En resumen, Lausanne superó con creces mis expectativas desde el principio. Las clases de la facultad de Medicina no son muy distintas a las de España, aunque sí es cierto que tienen un enfoque más pragmático. Las prácticas en el CHUV (el hospital de aquí), en cambio, son muy diferentes: el alumno es siempre el centro del proceso docente y se integra en el equipo como un médico más. Aunque no maneja él solo al paciente, sí tiene que tomar buena nota de todo lo que se hace, para después escribir la historia clínica y exponer los casos en el colloque de la mañana.
Ahora mismo estoy haciendo un mes de prácticas en el Centro Leenards de la Memoria, donde llevan a los pacientes con sospecha de Alzheimer, y otros tipos de demencia. Un dato curioso, para los ELUs médicos: todas las semanas, los distintos servicios tienen coloquios interdisciplinares, ya sea entre neurólogos y radiólogos para confirmar lo que se ha escrito en los informes, o entre distintos hospitales (por videoconferencia) para consultar los casos más llamativos. De esta forma, el médico responsable nunca está solo en su decisión terapéutica y todos se nutren de la experiencia del otro. Es un sistema del que, a mi juicio, tenemos muchísimo que aprender.
La mayoría de estudiantes de medicina vivimos en una residencia justo al lado del hospital. Es una buena oportunidad para relacionarte con estudiantes locales; sin duda, las cenas en la cocina fueron mi primera clase de francés de la rue y son todavía el momento del día donde más me lanzo a hablar. Así, aunque la mayor parte del tiempo la pasamos con otros Erasmus, de entre mis compañeros de piso me llevo un montón de buenos amigos, la mayoría suizos y franceses, pero también italianos, japoneses, irlandeses…

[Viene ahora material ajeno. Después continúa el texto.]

(* @src src/src/common/util/string_util.h:729-734 CheckIEqual *)
Definition CheckIEqual (str1 str2 : bytes) : bool :=
  if negb (length str1 =? length str2) then false
  else forallb (λ ab, bool_decide (CharToLower ab.1 = CharToLower ab.2)) (zip str1 str2).

(** The loop of [StrToTitleCase] after the first character: [prev] is the
    character before. *)
Fixpoint title_loop (prev : ascii) (s : bytes) : bytes :=
  match s with
  | [] => []
  | c :: s' =>
      let c := if bool_decide (prev = kSpace) then CharToUpper c else c in
      c :: title_loop c s'
  end.

(** Dereferencing the iterator of an empty string is undefined. *)
(* @src src/src/common/util/string_util.h:742-751 StrToTitleCase *)
Definition StrToTitleCase (str : bytes) : res bytes :=
  match str with
  | [] => Undef
  | c :: s => let c := CharToUpper c in Ok (c :: title_loop c s)
  end.

(* @src src/src/common/util/string_util.h:759-764 StandardisePath *)
Definition StandardisePath (path : bytes) : bytes :=
  match path with
  | [] => lit "/"
  | _ =>
      let path := map (λ c, if bool_decide (c = "\"%char) then "/"%char else c) path in
      if bool_decide (last path = Some "/"%char) then path else path ++ lit "/"
  end.

(** The comparison loop of [StartsWith] and [EndsWith]. *)
Fixpoint same_prefix (eq : ascii → ascii → bool) (pattern str : bytes) : bool :=
  match pattern, str with
  | [], _ => true
  | p :: pattern', c :: str' => eq p c && same_prefix eq pattern' str'
  | _ :: _, [] => false
  end.

Definition char_eq (ignore_case : bool) (a b : ascii) : bool :=
  if ignore_case then bool_decide (CharToLower a = CharToLower b) else bool_decide (a = b).

(* @src src/src/common/util/string_util.h:775-792 StartsWith *)
Definition StartsWith (str pattern : bytes) (ignore_case : bool) : bool :=
  if (length str <? length pattern) || (length pattern =? 0) then false
  else same_prefix (char_eq ignore_case) pattern str.

(* @src src/src/common/util/string_util.h:803-821 EndsWith *)
Definition EndsWith (str pattern : bytes) (ignore_case : bool) : bool :=
  if (length str <? length pattern) || (length pattern =? 0) then false
  else same_prefix (char_eq ignore_case) pattern (drop (length str - length pattern) str).

(* @src src/src/common/util/string_util.h:830-837 Hash64Fnv1a *)
Definition Hash64Fnv1a (data : bytes) : Z :=
  fold_left (λ hash c, wrap64 (Z.lxor hash (u8_of_char c) * 0x100000001b3)) data
    0xcbf29ce484222325%Z.

(* @src src/src/common/util/string_util.h:846-853 Hash32Fnv1a *)
Definition Hash32Fnv1a (data : bytes) : Z :=
  fold_left (λ hash c, wrap32 (Z.lxor hash (u8_of_char c) * 0x1000193)) data 0x811c9dc5%Z.

(** ** Truncation of UTF-8 *)

(** A continuation byte: [(c & 0xC0) == 0x80]. *)
Definition is_cont (c : ascii) : bool := (Z.land (u8_of_char c) 0xC0 =? 0x80)%Z.

Fixpoint truncate_loop (s : bytes) (truncate_pos : nat) : nat :=
  match truncate_pos with
  | O => O
  | S pos' =>
      match s !! truncate_pos with
      | Some c => if is_cont c then truncate_loop s pos' else truncate_pos
      | None => truncate_pos
      end
  end.

(* @src src/src/common/util/string_util.h:879-898 SafeUtf8TruncationLength *)
Definition SafeUtf8TruncationLength (utf8_str : bytes) (desired_length : nat) : nat :=
  let actual_length := length utf8_str in
  if actual_length <=? desired_length then actual_length
  else match utf8_str !! desired_length with
       | Some c => if negb (is_cont c) then desired_length else truncate_loop utf8_str desired_length
       | None => desired_length
       end.

(** ** Environment variables *)

Section ReplaceEnvVars.
(** [std::getenv] *)
Context (getenv : bytes → option bytes).

(** The longest prefix without a closing brace. *)
Fixpoint span_name (s : bytes) : bytes * bytes :=
  match s with
  | [] => ([], [])
  | c :: s' =>
      if bool_decide (c = "}"%char) then ([], s)
      else let '(name, rest) := span_name s' in (c :: name, rest)
  end.

(** A match of [\$\{([^}]+)\}] at the beginning of [s]: the name and what
    follows the match. *)
Definition match_env (s : bytes) : option (bytes * bytes) :=
  match s with
  | c1 :: c2 :: s' =>
      if bool_decide (c1 = "$"%char) && bool_decide (c2 = "{"%char) then
        match span_name s' with
        | (c :: name, _ :: rest) => Some (c :: name, rest)
        | _ => None
        end
      else None
  | _ => None
  end.

(** [std::regex_search]: the first match, with what precedes it. *)
Fixpoint search_env (s : bytes) : option (bytes * bytes * bytes) :=
  match match_env s with
  | Some (name, rest) => Some ([], name, rest)
  | None =>
      match s with
      | [] => None
      | c :: s' =>
          match search_env s' with
          | Some (before, name, rest) => Some (c :: before, name, rest)
          | None => None
          end
      end
  end.

(** The [while] loop, on what lies from [cur_pos] on. *)
Fixpoint replace_env_loop (fuel : nat) (s : bytes) : option bytes :=
  match fuel with
  | O => None
  | S fuel' =>
      match search_env s with
      | None => Some s
      | Some (before, name, rest) =>
          (λ rest, before ++ default [] (getenv name) ++ rest) <$> replace_env_loop fuel' rest
      end
  end.

(* @src src/src/common/util/string_util.h:636-653 ReplaceEnvVars *)
Definition ReplaceEnvVars (input : bytes) : bytes :=
  default [] (replace_env_loop (S (length input)) input).
End ReplaceEnvVars.

(** ** Tables *)

Definition kNewline : ascii := ascii_of_nat 10.
Definition kReturn : ascii := ascii_of_nat 13.

(** Drop one carriage return at the end. *)
Definition strip_cr (line : bytes) : bytes :=
  if bool_decide (last line = Some kReturn) then removelast line else line.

Sobre el aprendizaje de la lengua, otra de las mejores oportunidades nos la brinda la propia universidad (la UNIL): en lugar de poner clases de francés exclusivas para extranjeros, nos permite incorporarnos a cualquier clase del diploma de filología, sin ser demasiado estrictos con nosotros. El punto fuerte de esto es que puedes elegir clases sobre prácticamente cualquier tema que te interese; por ejemplo, el cuatri pasado probé con una asignatura llamada “Surrealismo: La revolución por la imagen” y este último me he iniciado en la improvisación teatral. A este respecto, también los deportes son una ocasión perfecta para llegar a conocer mejor la cultura y el carácter del país.
En este caso, el deporte no podía ser otro que el esquí (una de las razones por las que elegí este destino en primer lugar). Los amaneceres rosados en el tren, adormilados al ritmo de The Cure, el olor a pino fresco en la primera bajada entre los árboles y la visión de la sublime cordillera de los Alpes desde la cima del Mont Fort son algunos de los recuerdos que guardaré con más cariño de mi estancia en Suiza.
Os animo a todos a descubrir este maravilloso país. ¡Un abrazo fuerte!